### Goal of the exercise
Find all the lines in the entries below that hold the word "number" and copy them.
═════ Provided data
(* ===== verification/GoTime.v ===== *)
(** Go's [time] package as the program uses it: instants, durations, the
    proleptic Gregorian calendar, and the RFC 3339 layouts.

    An instant is a number of nanoseconds since the Unix epoch, always in UTC
    (every use in the program calls [.UTC()] or compares instants).  A duration
    is an int64 number of nanoseconds; [Sub] saturates as Go's does. *)

From S2P Require Import Prelude GoStrings.

Abbreviation time := Z (only parsing).
Abbreviation duration := Z (only parsing).

Definition nanos : Z := 1000000000.
Definition Second : duration := nanos.
Definition Minute : duration := 60 * Second.
Definition Hour : duration := 60 * Minute.

(** The zero [time.Time], January 1 of year 1. *)
Definition zero_time : time := -62135596800 * nanos.
Definition IsZero (t : time) : bool := t =? zero_time.
Definition Before (t u : time) : bool := t <? u.
Definition After (t u : time) : bool := u <? t.
Definition Add (t : time) (d : duration) : time := t + d.

(** [t.Sub(u)]: the difference, or the extreme duration when it overflows. *)
Definition Sub (t u : time) : duration :=
  if in_int64 (t - u) then t - u
  else if t <? u then min_int64 else max_int64.

Definition Unix (t : time) : Z := t / nanos.
Definition of_unix (secs : Z) : time := secs * nanos.

(** * The calendar *)

Record civil := { c_year : Z; c_month : Z; c_day : Z }.

(** Days since 1970-01-01, for a date of the proleptic Gregorian calendar. *)
Definition days_from_civil (c : civil) : Z :=
  let y := if c_month c <=? 2 then c_year c - 1 else c_year c in
  let mp := if c_month c <=? 2 then c_month c + 9 else c_month c - 3 in
  let era := y / 400 in
  let yoe := y mod 400 in
  let doy := (153 * mp + 2) / 5 + c_day c - 1 in
  let doe := yoe * 365 + yoe / 4 - yoe / 100 + doy in
  era * 146097 + doe - 719468.

(** Year of an era (from March) and day of that year, for a day of the era:
    centuries, then four-year cycles, then years, the last of each being the
    one that holds the leap day. *)
Definition year_of_era (doe : Z) : Z * Z :=
  let c := Z.min 3 (doe / 36524) in
  let d1 := doe - 36524 * c in
  let n4 := d1 / 1461 in
  let d2 := d1 - 1461 * n4 in
  let n1 := Z.min 3 (d2 / 365) in
  (100 * c + 4 * n4 + n1, d2 - 365 * n1).

(** Month and day of a day of a year counted from March. *)
Definition month_day (doy : Z) : Z * Z :=
  let mp := (5 * doy + 2) / 153 in
  (if mp <? 10 then mp + 3 else mp - 9, doy - (153 * mp + 2) / 5 + 1).

Definition civil_of_doe (doe : Z) : civil :=
  let '(yoe, doy) := year_of_era doe in
  let '(m, d) := month_day doy in
  {| c_year := if m <=? 2 then yoe + 1 else yoe; c_month := m; c_day := d |}.

Definition civil_from_days (days : Z) : civil :=
  let z := days + 719468 in
  let c := civil_of_doe (z mod 146097) in
  {| c_year := c_year c + 400 * (z / 146097); c_month := c_month c; c_day := c_day c |}.

Definition is_leap (y : Z) : bool :=
  (y mod 4 =? 0) && (negb (y mod 100 =? 0) || (y mod 400 =? 0)).

#[global] Arguments is_leap : simpl never.

Definition days_in (m y : Z) : Z :=
  if m =? 2 then (if is_leap y then 29 else 28)
  else if (m =? 4) || (m =? 6) || (m =? 9) || (m =? 11) then 30 else 31.

Definition day_of (t : time) : Z := Unix t / 86400.
Definition date_of (t : time) : civil := civil_from_days (day_of t).
Definition sec_of_day (t : time) : Z := Unix t mod 86400.
Definition hour_of (t : time) : Z := sec_of_day t / 3600.
Definition minute_of (t : time) : Z := sec_of_day t mod 3600 / 60.
Definition second_of (t : time) : Z := sec_of_day t mod 60.
(** [t.Weekday()], Sunday = 0; 1970-01-01 was a Thursday. *)
Definition weekday (t : time) : Z := (day_of t + 4) mod 7.

Definition weekday_name (w : Z) : string :=
  if w =? 0 then "Sunday" else if w =? 1 then "Monday" else if w =? 2 then "Tuesday"
  else if w =? 3 then "Wednesday" else if w =? 4 then "Thursday"
  else if w =? 5 then "Friday" else "Saturday".

(** * Layouts *)

Definition pad2 (z : Z) : string := pad 2 (fmt_nat z).
Definition fmt_year (y : Z) : string :=
  if y <? 0 then "-" +:+ pad 4 (fmt_nat (- y)) else pad 4 (fmt_nat y).

(** [t.Format("2006-01")], [t.Format("2006-01-02")], [t.Format("15:04")]. *)
Definition format_month (t : time) : string :=
  let c := date_of t in fmt_year (c_year c) +:+ "-" +:+ pad2 (c_month c).
Definition format_date (t : time) : string :=
  format_month t +:+ "-" +:+ pad2 (c_day (date_of t)).
Definition format_hm (t : time) : string :=
  pad2 (hour_of t) +:+ ":" +:+ pad2 (minute_of t).

(** [t.UTC().Format(time.RFC3339)]. *)
Definition format_rfc3339 (t : time) : string :=
  format_date t +:+ "T" +:+ format_hm t +:+ ":" +:+ pad2 (second_of t) +:+ "Z".

(** The pieces [time.Parse] reads: a fixed two-digit number, a one- or
    two-digit number, a four-digit year, one literal byte. *)
Definition get2 (s : string) : option (Z * string) :=
  match s with
  | String a (String b r) =>
    match digit_val a, digit_val b with
    | Some x, Some y => Some (10 * x + y, r)
    | _, _ => None
    end
  | _ => None
  end.

Definition get12 (s : string) : option (Z * string) :=
  match s with
  | String a r =>
    match digit_val a, get2 s with
    | Some _, Some p => Some p
    | Some x, None => Some (x, r)
    | None, _ => None
    end
  | EmptyString => None
  end.

Definition get4 (s : string) : option (Z * string) :=
  '(hi, s) ← get2 s; '(lo, s) ← get2 s; Some (100 * hi + lo, s).

Definition skip (c : Ascii.ascii) (s : string) : option string :=
  match s with
  | String a r => if Ascii.eqb a c then Some r else None
  | EmptyString => None
  end.

(** Leading digits of a string and the rest. *)
Fixpoint span_digits (s : string) : string * string :=
  match s with
  | String a r => if is_digit a then let '(d, t) := span_digits r in (String a d, t) else (EmptyString, s)
  | EmptyString => (EmptyString, EmptyString)
  end.

(** Value of at most nine leading fraction digits, scaled to nanoseconds. *)
Fixpoint frac_nanos (n : nat) (s : string) : Z :=
  match n with
  | O => 0
  | S n =>
    match s with
    | String a r => match digit_val a with
                    | Some d => d * 10 ^ Z.of_nat n + frac_nanos n r
                    | None => 0
                    end
    | EmptyString => 0
    end
  end.

(** A fraction of a second after [.] or [,], when a digit follows. *)
Definition get_frac (s : string) : Z * string :=
  match s with
  | String a (String d _ as r) =>
    if (Ascii.eqb a "."%char || Ascii.eqb a ","%char) && is_digit d
    then let '(ds, t) := span_digits r in (frac_nanos 9 ds, t)
    else (0, s)
  | _ => (0, s)
  end.

(** [Z] or [±hh:mm], in seconds east of UTC. *)
Definition get_zone (s : string) : option (Z * string) :=
  match s with
  | String sign r =>
    if Ascii.eqb sign "Z"%char then Some (0, r) else
    '(hh, r) ← get2 r; r ← skip ":"%char r; '(mm, r) ← get2 r;
    if (hh <=? 24) && (mm <=? 60) then
      let off := (hh * 60 + mm) * 60 in
      if Ascii.eqb sign "+"%char then Some (off, r)
      else if Ascii.eqb sign "-"%char then Some (- off, r) else None
    else None
  | EmptyString => None
  end.

(** [time.Parse(time.RFC3339, s)], as an instant. *)
Definition parse_rfc3339 (s : string) : option time :=
  '(year, s) ← get4 s; s ← skip "-"%char s;
  '(month, s) ← get2 s; guard (1 <= month <= 12);; s ← skip "-"%char s;
  '(day, s) ← get2 s; s ← skip "T"%char s;
  '(hour, s) ← get12 s; guard (hour < 24);; s ← skip ":"%char s;
  '(mnt, s) ← get2 s; guard (mnt < 60);; s ← skip ":"%char s;
  '(sec, s) ← get2 s; guard (sec < 60);;
  let '(ns, s) := get_frac s in
  '(off, s) ← get_zone s;
  guard (s = EmptyString);;
  guard (1 <= day <= days_in month year);;
  let days := days_from_civil {| c_year := year; c_month := month; c_day := day |} in
  Some ((days * 86400 + hour * 3600 + mnt * 60 + sec - off) * nanos + ns).

(** * [Duration.String] *)

(** Drop trailing zeros of the [prec] low decimal digits of [v]; the fraction
    is printed with its leading dot, or not at all when it is zero. *)
Fixpoint fmt_frac (prec : nat) (v : Z) (print : bool) (acc : string) : string * Z :=
  match prec with
  | O => (if print then String "." acc else acc, v)
  | S prec =>
    let digit := v mod 10 in
    let print := print || negb (digit =? 0) in
    fmt_frac prec (v / 10) print (if print then String (digit_char digit) acc else acc)
  end.

Definition duration_string (d : duration) : string :=
  let u := Z.abs d in
  let body :=
    if u =? 0 then "0s"
    else if u <? Second then
      let '(prec, unit) :=
        if u <? 1000 then (0%nat, "ns")
        else if u <? 1000000 then (3%nat, String (chr 194) (String (chr 181) "s"))
        else (6%nat, "ms") in
      let '(frac, v) := fmt_frac prec u false unit in fmt_nat v +:+ frac
    else
      let '(frac, v) := fmt_frac 9 u false "s" in
      let s := fmt_nat (v mod 60) +:+ frac in
      let m := v / 60 in
      if m =? 0 then s
      else
        let s := fmt_nat (m mod 60) +:+ "m" +:+ s in
        let h := m / 60 in
        if h =? 0 then s else fmt_nat h +:+ "h" +:+ s in
  if d <? 0 then "-" +:+ body else body.

(** [int(d.Seconds())]: truncation to whole seconds (exact while the float64
    [Seconds] keeps nanoseconds apart, below 2^22 seconds). *)
Definition whole_seconds (d : duration) : Z := Z.quot d nanos.

Example duration_string_15m : duration_string (15 * Minute) = "15m0s".
Proof. reflexivity. Qed.
Example duration_string_ms : duration_string 1500000 = "1.5ms".
Proof. reflexivity. Qed.
Example format_epoch : format_rfc3339 (1767225599 * nanos) = "2025-12-31T23:59:59Z".
Proof. reflexivity. Qed.
Example parse_offset :
  parse_rfc3339 "2024-02-29T12:30:05.25+02:00" = Some (1709202605 * nanos + 250000000).
Proof. reflexivity. Qed.
Example parse_bad_day : parse_rfc3339 "2023-02-29T12:30:05Z" = None.
Proof. reflexivity. Qed.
══════════
### Response below
    An instant is a number of nanoseconds since the Unix epoch, always in UTC
    is an int64 number of nanoseconds; [Sub] saturates as Go's does. *)
(** The pieces [time.Parse] reads: a fixed two-digit number, a one- or
    two-digit number, a four-digit year, one literal byte. *)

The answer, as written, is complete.